Stage 1 — Drift Differential#
Identify drift geometry:
- linear → A
- radial → B
- multi‑vector → C
- oscillatory → D
- reversed → I
- rotational → E
- warped → G
If drift is hybrid → proceed to Stage 2.
Stage 2 — Envelope Differential#
Identify envelope deformation:
- inward collapse → A
- outward fracture → B
- fragmentation → C
- oscillation fracture → D
- inversion → I
- spiral collapse → E
- topological fold → G
If envelope contradicts drift → classify as hybrid collapse.

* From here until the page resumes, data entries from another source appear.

(** X9.  [geocode] raises in two cases only.  Either the input or the
    credential is not text the UTF-8 codec accepts: the error is
    UnicodeEncodeError and no request is made.  Or the search endpoint
    answered with a list whose first element is not an object: the error
    is AttributeError, after the request.  On the ZIP path it never
    raises once the URL is built. *)
Theorem X9_raise_cases key query w e :
  fst (geocode isd repr key query w) = Raise e ->
  (e = UnicodeEncodeError
   /\ (is_text (strip query) = false \/ is_text (default [] key) = false)
   /\ snd (geocode isd repr key query w) = w)
  \/ (e = AttributeError
      /\ is_zip isd (strip query) = false
      /\ exists url first rest,
           requests (snd (geocode isd repr key query w)) = requests w ++ [url]
           /\ upstream w url = Body (VList (first :: rest))
           /\ forall d, first <> VDict d).
Proof.
  destruct (key_missing key) eqn:Hk.
  { rewrite geocode_no_key by exact Hk. discriminate. }
  destruct (decide (strip query = [])) as [Hq|Hq].
  { rewrite geocode_blank by assumption. discriminate. }
  destruct (build_url isd (default [] key) (strip query)) as [url|e'] eqn:Hu.
  - rewrite (geocode_run isd repr key query w url Hk Hq Hu). simpl fst. simpl snd.
    destruct (upstream w url) as [data|msg] eqn:Hup; [| discriminate].
    destruct (is_zip isd (strip query)); [discriminate |].
    intros H. right.
    pose proof (direct_result_exactly_one repr (strip query) data) as Hone.
    rewrite H in Hone. subst e. split; [reflexivity |]. split; [reflexivity |].
    destruct data; try discriminate H.
    destruct l as [|first rest]; [discriminate H |].
    exists url, first, rest. split; [reflexivity |]. split; [exact Hup |].
    intros d ->. rewrite direct_result_dict in H. discriminate H.
  - rewrite (geocode_url_raise isd repr key query w e' Hk Hq Hu). simpl.
    intros [= <-]. left. apply build_url_raise in Hu as [-> Hu]. auto.
Qed.

(** X10.  From text, [geocode] always gets to the request: with a
    credential and an input that are text, and an input that does not trim
    to nothing, exactly one request is made, to a URL that starts with one
    of the two endpoints. *)
Theorem X10_text_reaches_upstream key query w :
  key_missing key = false -> strip query <> [] ->
  is_text query = true -> is_text (default [] key) = true ->
  exists url,
    requests (snd (geocode isd repr key query w)) = requests w ++ [url]
    /\ (ZIP_ENDPOINT `prefix_of` url \/ DIRECT_ENDPOINT `prefix_of` url).
Proof.
  intros Hk Hq Ht Htk. apply is_text_strip in Ht.
  destruct (build_url isd (default [] key) (strip query)) as [url|e] eqn:Hu.
  - exists url. rewrite (geocode_run isd repr key query w url Hk Hq Hu).
    split; [reflexivity |].
    destruct (is_zip isd (strip query)) eqn:Hz.
    + destruct (build_url_zip _ _ _ _ Hz Hu) as (qs & _ & ->). left. by eexists.
    + destruct (build_url_direct _ _ _ _ Hz Hu) as (qs & _ & ->). right. by eexists.
  - apply build_url_raise in Hu as [_ [Hu | Hu]]; congruence.
Qed.
(* ===== verification/Bpf.v ===== *)
(** * The kernel's side of an eBPF program

    What the eBPF programs of the repository ask of the kernel: BPF maps
    ([bpf_map_update_elem], [bpf_map_delete_elem]), the monotonic clock and
    typed reads of memory.  All of it is code outside the repository, so the
    operations are parameters ([BpfMap], the environments of the components)
    and the documented behaviour of the two map types is stated as laws
    ([HashLaws], [LruLaws]).  The content of a map is a [gmap]. *)
From S2P Require Import Prelude.
From stdpp Require Import base gmap strings list.
From Stdlib Require Import ZArith Lia.

Local Open Scope Z_scope.

(** ** Map updates and deletions; an error is a negative errno *)

Class BpfMap (K V : Type) `{Countable K} := {
  bpf_update : gmap K V → K → V → result Z (gmap K V);
  bpf_delete : gmap K V → K → result Z (gmap K V)
}.

(** [BPF_MAP_TYPE_HASH]: an update that succeeds stores the value and touches
    no other key; deleting an absent key fails. *)
Class HashLaws {K V} `{Countable K} (B : BpfMap K V) : Prop := {
  hash_update_ok (m : gmap K V) k v m' : bpf_update m k v = Ok m' → m' = <[k := v]> m;
  hash_delete_ok (m : gmap K V) k m' : bpf_delete m k = Ok m' → m' = delete k m;
  hash_delete_present (m : gmap K V) k : is_Some (m !! k) → is_ok (bpf_delete m k) = true;
  hash_delete_absent (m : gmap K V) k : m !! k = None → is_ok (bpf_delete m k) = false
}.

(** [BPF_MAP_TYPE_LRU_HASH]: an update stores the value and may evict other
    keys, but never changes the value of a key that stays. *)
Class LruLaws {K V} `{Countable K} (B : BpfMap K V) : Prop := {
  lru_update_eq (m : gmap K V) k v m' : bpf_update m k v = Ok m' → m' !! k = Some v;
  lru_update_ne (m : gmap K V) k v m' k' : bpf_update m k v = Ok m' → k' ≠ k →
    m' !! k' = None ∨ m' !! k' = m !! k';
  lru_delete_ok (m : gmap K V) k m' : bpf_delete m k = Ok m' → m' = delete k m
}.

(** A map that is not full, of either type: an update stores the value and evicts
    nothing; deleting an absent key fails with ENOENT. *)
Class RoomLaws {K V} `{Countable K} (B : BpfMap K V) (cap : nat) : Prop := {
  room_update (m : gmap K V) k v : (size m < cap)%nat → bpf_update m k v = Ok (<[k := v]> m);
  room_delete_present (m : gmap K V) k : is_Some (m !! k) → bpf_delete m k = Ok (delete k m);
  room_delete_absent (m : gmap K V) k : m !! k = None → bpf_delete m k = Err (-2)
}.

(** ** A bounded hash map, for evaluation *)

Definition bounded_hash (max_entries : nat) `{Countable K} {V} : BpfMap K V :=
  {| bpf_update := λ m k v,
       if decide (is_Some (m !! k)) then Ok (<[k := v]> m)
       else if decide (size m < max_entries)%nat then Ok (<[k := v]> m) else Err (-7);
     bpf_delete := λ m k,
       match m !! k with Some _ => Ok (delete k m) | None => Err (-2) end |}.

Lemma bounded_hash_laws n `{Countable K} {V} : HashLaws (bounded_hash n (K := K) (V := V)).
Proof.
  split; simpl; intros.
  - repeat case_decide; by simplify_eq.
  - case_match; by simplify_eq.
  - destruct (m !! k) eqn:E; [done|]. by destruct H0.
  - by rewrite H0.
Qed.

Lemma bounded_hash_lru n `{Countable K} {V} : LruLaws (bounded_hash n (K := K) (V := V)).
Proof.
  destruct (bounded_hash_laws n (K := K) (V := V)) as [Hu Hd _ _].
  split; intros.
  - apply Hu in H0 as ->. by simplify_map_eq.
  - apply Hu in H0 as ->. right. by simplify_map_eq.
  - by apply Hd.
Qed.

Lemma bounded_hash_room n `{Countable K} {V} : RoomLaws (bounded_hash n (K := K) (V := V)) n.
Proof.
  split; simpl; intros.
  - by case_decide; [|rewrite decide_True].
  - case_match; [done|]. by destruct H0.
  - by rewrite H0.
Qed.

(** A map without a bound, for specifications. *)
Definition exact_map `{Countable K} {V} : BpfMap K V :=
  {| bpf_update := λ m k v, Ok (<[k := v]> m);
     bpf_delete := λ m k,
       match m !! k with Some _ => Ok (delete k m) | None => Err (-2) end |}.

(** Every value of a map satisfies [P]: kept by the updates and deletions of
    both map types. *)
Definition values_ok {K V} `{Countable K} (P : K → V → Prop) (m : gmap K V) : Prop :=
  map_Forall P m.

Section values_ok.
Context {K V : Type} `{Countable K} (P : K → V → Prop).

Lemma values_ok_empty : values_ok P (∅ : gmap K V).
Proof. apply map_Forall_empty. Qed.

Lemma values_ok_lru_update (B : BpfMap K V) `{!LruLaws B} (m : gmap K V) k v m' :
  bpf_update m k v = Ok m' → P k v → values_ok P m → values_ok P m'.
Proof.
  intros Hu Hp Hm k' v' Hk'. destruct (decide (k' = k)) as [->|Hne].
  - rewrite (lru_update_eq _ _ _ _ Hu) in Hk'. by simplify_eq.
  - destruct (lru_update_ne _ _ _ _ k' Hu Hne) as [Hn|Hn]; rewrite Hn in Hk'; [done|].
    by apply Hm.
Qed.

Lemma values_ok_lru_delete (B : BpfMap K V) `{!LruLaws B} (m : gmap K V) k m' :
  bpf_delete m k = Ok m' → values_ok P m → values_ok P m'.
Proof. intros Hd Hm. apply lru_delete_ok in Hd as ->. by apply map_Forall_delete. Qed.

Lemma values_ok_hash_update (B : BpfMap K V) `{!HashLaws B} (m : gmap K V) k v m' :
  bpf_update m k v = Ok m' → P k v → values_ok P m → values_ok P m'.
Proof. intros Hu Hp Hm. apply hash_update_ok in Hu as ->. by apply map_Forall_insert_2. Qed.

Lemma values_ok_hash_delete (B : BpfMap K V) `{!HashLaws B} (m : gmap K V) k m' :
  bpf_delete m k = Ok m' → values_ok P m → values_ok P m'.
Proof. intros Hd Hm. apply hash_delete_ok in Hd as ->. by apply map_Forall_delete. Qed.
End values_ok.

(** ** The exit code of a probe

    [try_probe(ctx).unwrap_or_else(|ret| ret.try_into().unwrap_or_else(|_| 1))]:
    an error that is not a [u32] becomes 1. *)
Definition exit_code (r : result Z Z) : Z :=
  match r with
  | Ok ret => ret
  | Err ret => if decide (in_u 32 ret) then ret else 1
  end.

Lemma exit_code_range r : (∀ x, r = Ok x → in_u 32 x) → in_u 32 (exit_code r).
Proof.
  intros Hr. destruct r as [x|e]; simpl; [by apply Hr|]. case_decide; [done|].
  unfold in_u. lia.
Qed.
Lemma sockets_insert_keeps sk i :
  sock_ok sk i → stable (keeps maps_ok) (sockets_insert sk i).
Proof.
  intros Hi s [Hs Hc]. unfold state_of, sockets_insert.
  destruct (bpf_update _ _ _) eqn:Hu; split; simpl; try done.
  by eapply values_ok_lru_update.
Qed.

Lemma sockets_remove_keeps sk : stable (keeps maps_ok) (sockets_remove sk).
Proof.
  intros s [Hs Hc]. unfold state_of, sockets_remove.
  destruct (bpf_delete _ _) eqn:Hu; split; simpl; try done.
  by eapply values_ok_lru_delete.
Qed.

Lemma connections_insert_keeps ck st :
  conn_ok ck st → stable (keeps maps_ok) (connections_insert ck st).
Proof.
  intros Hi s [Hs Hc]. unfold state_of, connections_insert.
  destruct (bpf_update _ _ _) eqn:Hu; split; simpl; try done.
  by eapply values_ok_lru_update.
Qed.

Section kernel.
Context (k : Kernel) (Hk : kernel_ok k).

Lemma unique_id_range : in_u 32 (get_unique_id k).
Proof. apply wrapu_range. lia. Qed.

Lemma get_sock_role_ok sk : role_ok (get_sock_role k sk).
Proof. unfold get_sock_role, role_ok. repeat case_match; auto. Qed.

(** The parsed key and counters are well formed with any socket's identity. *)
Lemma parse_sock_data_conn_ok sk ck st i a :
  parse_sock_data k sk = Ok (ck, st) →
  in_u 32 (si_id i) → in_u 32 (si_pid i) → role_ok (si_role i) → a = 0 ∨ a = 1 →
  conn_ok (with_info ck i) (with_active st a).
Proof.
  destruct Hk as [Hsent Hrecv]. unfold parse_sock_data, mbind, result_bind.
  destruct (read_sock_common k sk) eqn:E1; [|done].
  destruct (read_bytes_sent k sk) eqn:E2; [|done].
  destruct (read_bytes_received k sk) eqn:E3; [|done].
  case_decide; [|done]. intros Heq. simplify_eq. intros.
  unfold conn_ok; simpl. split_and!; eauto using from_be16_range, from_be32_range.
Qed.

Lemma parse_sock_data_inactive sk ck st :
  parse_sock_data k sk = Ok (ck, st) → st = with_active st 0.
Proof.
  unfold parse_sock_data, mbind, result_bind.
  repeat case_match; intros; simplify_eq; done.
Qed.

Lemma new_sock_ok sk pid role :
  in_u 32 pid → role_ok role →
  sock_ok sk {| si_id := get_unique_id k; si_pid := pid; si_is_active := 1; si_role := role |}.
Proof. intros. split_and!; simpl; auto using unique_id_range. Qed.

Lemma in_u_0 w : 0 ≤ w → in_u w 0.
Proof. intros. split; [lia|]. by apply Z.pow_pos_nonneg. Qed.

Hint Resolve unique_id_range get_sock_role_ok new_sock_ok sockets_insert_keeps
  sockets_remove_keeps connections_insert_keeps : rust_pres.
Hint Extern 1 (in_u _ 0) => (apply in_u_0; lia) : rust_pres.
Hint Extern 1 (role_ok _) => (unfold role_ok; auto) : rust_pres.

Lemma try_sock_conn_tracer_keeps arg0 : stable (keeps maps_ok) (try_sock_conn_tracer k arg0).
Proof.
  unfold try_sock_conn_tracer. apply stable_lift_bind; [apply _|]. intros sk _.
  apply stable_lift_bind; [apply _|]. intros [ck st] Hp.
  case_match; [stable_auto|].
  apply keeps_gets_bind. intros s [Hs _].
  destruct (SOCKETS s !! sk) as [i|] eqn:Hi; simpl.
  - destruct (Hs _ _ Hi) as (Ha & Hr & ? & ?). rewrite Ha. simpl.
    apply stable_bind; [apply _| |intros; stable_auto].
    apply connections_insert_keeps. eapply parse_sock_data_conn_ok; eauto.
  - apply stable_bind; [apply _|eauto with rust_pres|intros _].
    apply stable_bind; [apply _| |intros; stable_auto].
    apply connections_insert_keeps.
    eapply parse_sock_data_conn_ok; simpl; eauto with rust_pres.
Qed.

Lemma handle_tcp_syn_sent_keeps sk : stable (keeps maps_ok) (handle_tcp_syn_sent k sk).
Proof.
  unfold handle_tcp_syn_sent. apply stable_bind; [apply _| |intros; stable_auto].
  apply sockets_insert_keeps, new_sock_ok; [|by eauto with rust_pres].
  apply wrapu_range. lia.
Qed.

Lemma handle_tcp_syn_recv_keeps sk : stable (keeps maps_ok) (handle_tcp_syn_recv k sk).
Proof.
  unfold handle_tcp_syn_recv. apply stable_lift_bind; [apply _|]. intros [ck st] Hp.
  apply stable_bind; [apply _|eauto with rust_pres|intros _].
  case_match; [stable_auto|].
  apply stable_bind; [apply _| |intros; stable_auto].
  apply connections_insert_keeps. rewrite (parse_sock_data_inactive _ _ _ Hp).
  eapply parse_sock_data_conn_ok; simpl; eauto with rust_pres.
Qed.

Lemma handle_tcp_close_keeps sk : stable (keeps maps_ok) (handle_tcp_close k sk).
Proof.
  unfold handle_tcp_close. apply stable_lift_bind; [apply _|]. intros [ck st] Hp.
  apply keeps_gets_bind. intros s [Hs _].
  destruct (SOCKETS s !! sk) as [i|] eqn:Hi; simpl.
  - destruct (Hs _ _ Hi) as (Ha & Hr & ? & ?).
    intros s1 Hs1. unfold state_of, mbind, M_bind.
    pose proof (sockets_remove_keeps sk s1 Hs1) as Hs2. revert Hs2. unfold state_of.
    destruct (sockets_remove sk s1) as [[u|e] s2]; simpl; [|done]. intros Hs2.
    eapply (stable_bind (keeps maps_ok) (connections_insert _ _) (λ _, mret 0)); [| |done].
    + apply connections_insert_keeps. eapply parse_sock_data_conn_ok; eauto.
    + intros. stable_auto.
  - apply (stable_bind (keeps maps_ok) (connections_insert _ _) (λ _, mret 0));
      [|intros; stable_auto].
    apply connections_insert_keeps.
    eapply parse_sock_data_conn_ok; simpl; eauto with rust_pres.
Qed.

Lemma try_state_tracer_keeps sk_at st_at :
  stable (keeps maps_ok) (try_state_tracer k sk_at st_at).
Proof.
  unfold try_state_tracer. apply stable_lift_bind; [apply _|]. intros sk _.
  apply stable_lift_bind; [apply _|]. intros n _.
  repeat case_decide; auto using handle_tcp_syn_recv_keeps, handle_tcp_syn_sent_keeps,
    handle_tcp_close_keeps; stable_auto.
Qed.
End kernel.

Lemma ct_step_keeps s s' : ct_step s s' → maps_ok s → maps_ok s'.
Proof.
  intros [k ev s1 Hk] Hs. destruct ev as [arg0|sk_at st_at]; simpl.
  - pose proof (try_sock_conn_tracer_keeps k Hk arg0 s1 Hs) as H. revert H.
    unfold state_of, sock_conn_tracer. by destruct (try_sock_conn_tracer _ _ _).
  - pose proof (try_state_tracer_keeps k Hk sk_at st_at s1 Hs) as H. revert H.
    unfold state_of, sock_state_tracer. by destruct (try_state_tracer _ _ _ _).
Qed.
End runs.

(** ** Behaviour of the handlers *)

Section behaviour.
Context {BS : BpfMap Z SockInfo} {BC : BpfMap ConnectionKey ConnectionStats}.
Context `{!LruLaws BS} `{!LruLaws BC}.

Lemma connections_insert_ok ck st s s' :
  connections_insert ck st s = (Ok (), s') →
  CONNECTIONS s' !! ck = Some st ∧ SOCKETS s' = SOCKETS s.
Proof.
  unfold connections_insert. destruct (bpf_update _ _ _) eqn:Hu; intros; simplify_eq/=.
  split; [|done]. by eapply lru_update_eq.
Qed.

Lemma sockets_insert_ok sk i s s' :
  sockets_insert sk i s = (Ok (), s') →
  SOCKETS s' !! sk = Some i ∧ CONNECTIONS s' = CONNECTIONS s.
Proof.
  unfold sockets_insert. destruct (bpf_update _ _ _) eqn:Hu; intros; simplify_eq/=.
  split; [|done]. by eapply lru_update_eq.
Qed.

Lemma sockets_remove_ok sk s s' :
  sockets_remove sk s = (Ok (), s') →
  SOCKETS s' !! sk = None ∧ CONNECTIONS s' = CONNECTIONS s.
Proof.
  unfold sockets_remove. destruct (bpf_delete _ _) eqn:Hu; intros; simplify_eq/=.
  apply lru_delete_ok in Hu as ->. by rewrite lookup_delete_eq.
Qed.

(** Use what each map operation of the run did. *)
Ltac ct_inv :=
  run_inv;
  repeat match goal with
  | H : connections_insert _ _ _ = (Ok _, _) |- _ => apply connections_insert_ok in H as [? ?]
  | H : sockets_insert _ _ _ = (Ok _, _) |- _ => apply sockets_insert_ok in H as [? ?]
  | H : sockets_remove _ _ = (Ok _, _) |- _ => apply sockets_remove_ok in H as [? ?]
  | H : SOCKETS ?s = _ |- context [SOCKETS ?s] => rewrite H
  end.

Lemma data_found k sk ck st i s r s' :
  parse_sock_data k sk = Ok (ck, st) →
  SOCKETS s !! sk = Some i → si_is_active i = 1 →
  (dest_addr ck =? 0) && (dest_port ck =? 0) = false →
  try_sock_conn_tracer k (Some sk) s = (Ok r, s') →
  CONNECTIONS s' !! with_info ck i = Some (with_active st 1) ∧ SOCKETS s' = SOCKETS s.
Proof.
  intros Hp Hi Ha Hd Hrun. unfold try_sock_conn_tracer in Hrun. run_inv.
  rewrite Hd in Hrun. run_inv. rewrite Hi, Ha in Hrun. simpl in Hrun. by ct_inv.
Qed.

Lemma data_new k sk ck st s r s' :
  parse_sock_data k sk = Ok (ck, st) →
  SOCKETS s !! sk = None →
  (dest_addr ck =? 0) && (dest_port ck =? 0) = false →
  try_sock_conn_tracer k (Some sk) s = (Ok r, s') →
  let i := {| si_id := get_unique_id k; si_pid := 0; si_is_active := 1;
              si_role := get_sock_role k sk |} in
  CONNECTIONS s' !! with_info ck i = Some (with_active st 1) ∧ SOCKETS s' !! sk = Some i.
Proof.
  intros Hp Hi Hd Hrun. unfold try_sock_conn_tracer in Hrun. run_inv.
  rewrite Hd in Hrun. run_inv. rewrite Hi in Hrun. by ct_inv.
Qed.

Lemma close_found k sk ck st i s r s' :
  parse_sock_data k sk = Ok (ck, st) →
  SOCKETS s !! sk = Some i →
  handle_tcp_close k sk s = (Ok r, s') →
  CONNECTIONS s' !! with_info ck i = Some (with_active st 0) ∧ SOCKETS s' !! sk = None.
Proof.
  intros Hp Hi Hrun. unfold handle_tcp_close in Hrun. run_inv.
  rewrite Hi in *. by ct_inv.
Qed.

Lemma syn_sent_ok k sk s r s' :
  handle_tcp_syn_sent k sk s = (Ok r, s') →
  SOCKETS s' !! sk = Some {| si_id := get_unique_id k;
    si_pid := as_u32 (current_pid_tgid k); si_is_active := 1;
    si_role := CONNECTION_ROLE_CLIENT |} ∧ CONNECTIONS s' = CONNECTIONS s.
Proof.
  intros Hrun. unfold handle_tcp_syn_sent in Hrun. by ct_inv.
Qed.

Lemma syn_recv_ok k sk ck st s r s' :
  parse_sock_data k sk = Ok (ck, st) → dest_addr ck ≠ 0 →
  handle_tcp_syn_recv k sk s = (Ok r, s') →
  let i := {| si_id := get_unique_id k; si_pid := 0; si_is_active := 1;
              si_role := CONNECTION_ROLE_SERVER |} in
  CONNECTIONS s' !! with_info ck i = Some (with_active st 0) ∧ SOCKETS s' !! sk = Some i.
Proof.
  intros Hp Hd Hrun. unfold handle_tcp_syn_recv in Hrun. run_inv.
  rewrite (proj2 (Z.eqb_neq _ _) Hd) in Hrun.
  rewrite <- (parse_sock_data_inactive _ _ _ _ Hp). by ct_inv.
Qed.
(** *** Properties *)

(** Whatever sequence of probes runs and whatever the LRU maps evict, every
    tracked socket is active with a valid role and every recorded connection
    has addresses, ports, role, counters and activity flag in their ranges; in
    particular the probe's guard against inactive sockets never fires. *)
Lemma tracer_invariant s : rtc ct_step Maps_empty s → maps_ok s.
Proof.
  intros Hr. cut (maps_ok Maps_empty); [|split; apply values_ok_empty].
  induction Hr as [s|s1 s2 s3 Hstep _ IH]; [done|].
  intros Hs. apply IH. by eapply ct_step_keeps.
Qed.

(** Life of an outgoing connection.  After SYN_SENT, a data event records
    it as active under the identity chosen at SYN_SENT, and the close event
    marks the entry of the same key inactive with the final counters and
    forgets the socket. *)
Lemma connection_lifecycle k1 k2 k3 sk ck st2 st3 s0 s1 s2 s3 r1 r2 r3 :
  parse_sock_data k2 sk = Ok (ck, st2) →
  parse_sock_data k3 sk = Ok (ck, st3) →
  dest_addr ck ≠ 0 →
  try_state_tracer k1 (Ok sk) (Ok TCP_SYN_SENT) s0 = (Ok r1, s1) →
  try_sock_conn_tracer k2 (Some sk) s1 = (Ok r2, s2) →
  try_state_tracer k3 (Ok sk) (Ok TCP_CLOSE) s2 = (Ok r3, s3) →
  let key := with_info ck {| si_id := get_unique_id k1;
    si_pid := as_u32 (current_pid_tgid k1); si_is_active := 1;
    si_role := CONNECTION_ROLE_CLIENT |} in
  CONNECTIONS s2 !! key = Some (with_active st2 1) ∧
  CONNECTIONS s3 !! key = Some (with_active st3 0) ∧
  SOCKETS s3 !! sk = None.
Proof.
  intros Hp2 Hp3 Hd H1 H2 H3.
  change (handle_tcp_syn_sent k1 sk s0 = (Ok r1, s1)) in H1.
  change (handle_tcp_close k3 sk s2 = (Ok r3, s3)) in H3. apply syn_sent_ok in H1 as [Hi _].
  apply (data_found k2 sk ck st2 _ _ _ _ Hp2 Hi) in H2 as [Hc2 Hs2]; [|done|].
  - rewrite <- Hs2 in Hi. by destruct (close_found k3 sk ck st3 _ _ _ _ Hp3 Hi H3).
  - by rewrite (proj2 (Z.eqb_neq _ _) Hd).
Qed.

(** A connection accepted in SYN_RECV is recorded with its activity flag
    still 0 although its socket is tracked as active; the next data event on
    the socket records the same key as active. *)
Lemma syn_recv_recorded_inactive k1 k2 sk ck st1 st2 s0 s1 s2 r1 r2 :
  parse_sock_data k1 sk = Ok (ck, st1) →
  parse_sock_data k2 sk = Ok (ck, st2) →
  dest_addr ck ≠ 0 →
  try_state_tracer k1 (Ok sk) (Ok TCP_SYN_RECV) s0 = (Ok r1, s1) →
  try_sock_conn_tracer k2 (Some sk) s1 = (Ok r2, s2) →
  let i := {| si_id := get_unique_id k1; si_pid := 0; si_is_active := 1;
              si_role := CONNECTION_ROLE_SERVER |} in
  SOCKETS s1 !! sk = Some i ∧
  CONNECTIONS s1 !! with_info ck i = Some (with_active st1 0) ∧
  CONNECTIONS s2 !! with_info ck i = Some (with_active st2 1).
Proof.
  intros Hp1 Hp2 Hd H1 H2. change (handle_tcp_syn_recv k1 sk s0 = (Ok r1, s1)) in H1.
  apply (syn_recv_ok k1 sk ck st1 _ _ _ Hp1 Hd) in H1 as [Hc Hs].
  apply (data_found k2 sk ck st2 _ _ _ _ Hp2 Hs) in H2 as [Hc2 _]; [done..|].
  by rewrite (proj2 (Z.eqb_neq _ _) Hd).
Qed.

(** A socket that cannot be parsed (not IPv4, or a read failed) leaves the
    maps as they were, for the data probe and for the SYN_RECV and CLOSE
    transitions, and the probe returns the error. *)
Lemma unparsed_socket_ignored k sk e s :
  parse_sock_data k sk = Err e →
  try_sock_conn_tracer k (Some sk) s = (Err e, s) ∧
  try_state_tracer k (Ok sk) (Ok TCP_SYN_RECV) s = (Err e, s) ∧
  try_state_tracer k (Ok sk) (Ok TCP_CLOSE) s = (Err e, s).
Proof.
  intros Hp. unfold try_sock_conn_tracer, try_state_tracer, handle_tcp_syn_recv,
    handle_tcp_close, mbind, M_bind, lift. simpl. by rewrite Hp.
Qed.
End behaviour.

(** ** A concrete kernel: socket 7 is 10.0.0.1:80 talking to 10.0.0.2:8080 *)

Definition ex_kernel (sent : Z) : Kernel := {|
  read_sock_common := λ sk,
    if sk =? 7 then Ok {| skc_family := AF_INET; skc_rcv_saddr := from_be32 167772161;
      skc_daddr := from_be32 167772162; skc_num := from_be16 80; skc_dport := from_be16 8080 |}
    else Ok {| skc_family := AF_INET6; skc_rcv_saddr := 0; skc_daddr := 0; skc_num := 0;
               skc_dport := 0 |};
  read_bytes_sent := λ _, Ok (as_u64 sent);
  read_bytes_received := λ _, Ok 5;
  read_max_ack_backlog := λ _, Ok 0;
  ktime_get_ns := 123456789;
  current_pid_tgid := 42 |}.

Stage 3 — Continuity Differential#
Identify continuity failure:
- anchor collapse → A
- invariant collapse → B
- layer collapse → C
- oscillating threads → D
- partial collapse → I
- twisted threads → E
- bent layers → G
If continuity contradicts envelope → collapse is multi‑origin.
Stage 4 — Regime Differential#
Identify regime instability:
- Formal→Emergent → A
- Emergent → B
- Chaotic → C
- Hybrid → D
- Inversion → I
- Hybrid→Emergent → E
- Chaotic→Hybrid → G
If regime contradicts drift → collapse is regime‑driven.
Stage 5 — Cross‑Module Differential#
Use TEL/FFT/Opacity signatures to finalize classification.
TEL:
- implosion → A
- radial tear → B
- multi‑layer collapse → C
- oscillating tear → D
- reversal → I
- rotating tear → E
- warped failure → G
FFT:
- spike → A
- discontinuity → B
- fragmentation → C
- oscillatory variance → D
- normalization → I
- spiral collapse → E
- discontinuous collapse → G
Opacity:
- sink → A
- rupture → B
- occlusion → C
- oscillating gradient → D
- stabilization → I
- rotational sink → E
- warped field → G
5. Hybrid Collapse Classifier#
Hybrid collapse occurs when:
- drift and envelope disagree
- envelope and continuity disagree
- regime contradicts drift
- TEL/FFT/Opacity signatures diverge
Hybrid collapse types:
- A/B Hybrid — linear + radial
- C/D Hybrid — fragmentation + oscillation
- E/F Hybrid — spiral + shear
- E/G Hybrid — spiral + warp
- D/I Hybrid — oscillation + inversion
Hybrid collapse requires multi‑path recovery.
6. Break‑Chain Differential Classifier#
Break‑chains determine collapse origin.
Chain A — Drift‑Origin Collapse#
Drift → Envelope → Regime → Continuity → Break
Chain B — Envelope‑Origin Collapse#
Envelope → Regime → Continuity → Break → Drift
Chain C — Continuity‑Origin Collapse#
Continuity → Break → Envelope → Drift → Regime
Chain D — Module‑Origin Collapse#
TEL/FFT/Opacity → Break → Continuity → Envelope → Drift
Break‑chain determines recovery order.
7. Collapse‑Mode Differential Packet#
COLLAPSE_DIFFERENTIAL_PACKET:
collapse_mode:
drift_signature:
envelope_signature:
continuity_signature:
regime_signature:
break_signature:
tel_signature:
fft_signature:
opacity_signature:
hybrid_status:
break_chain:
collapse_origin:
notes:
8. Summary#
The Collapse‑Mode Differential Classifier provides:
- precise collapse identification
- hybrid collapse detection
- break‑chain origin mapping
- cross‑module signature alignment
- system‑scale diagnostic clarity
This classifier is the diagnostic core of RTT/2 collapse analysis.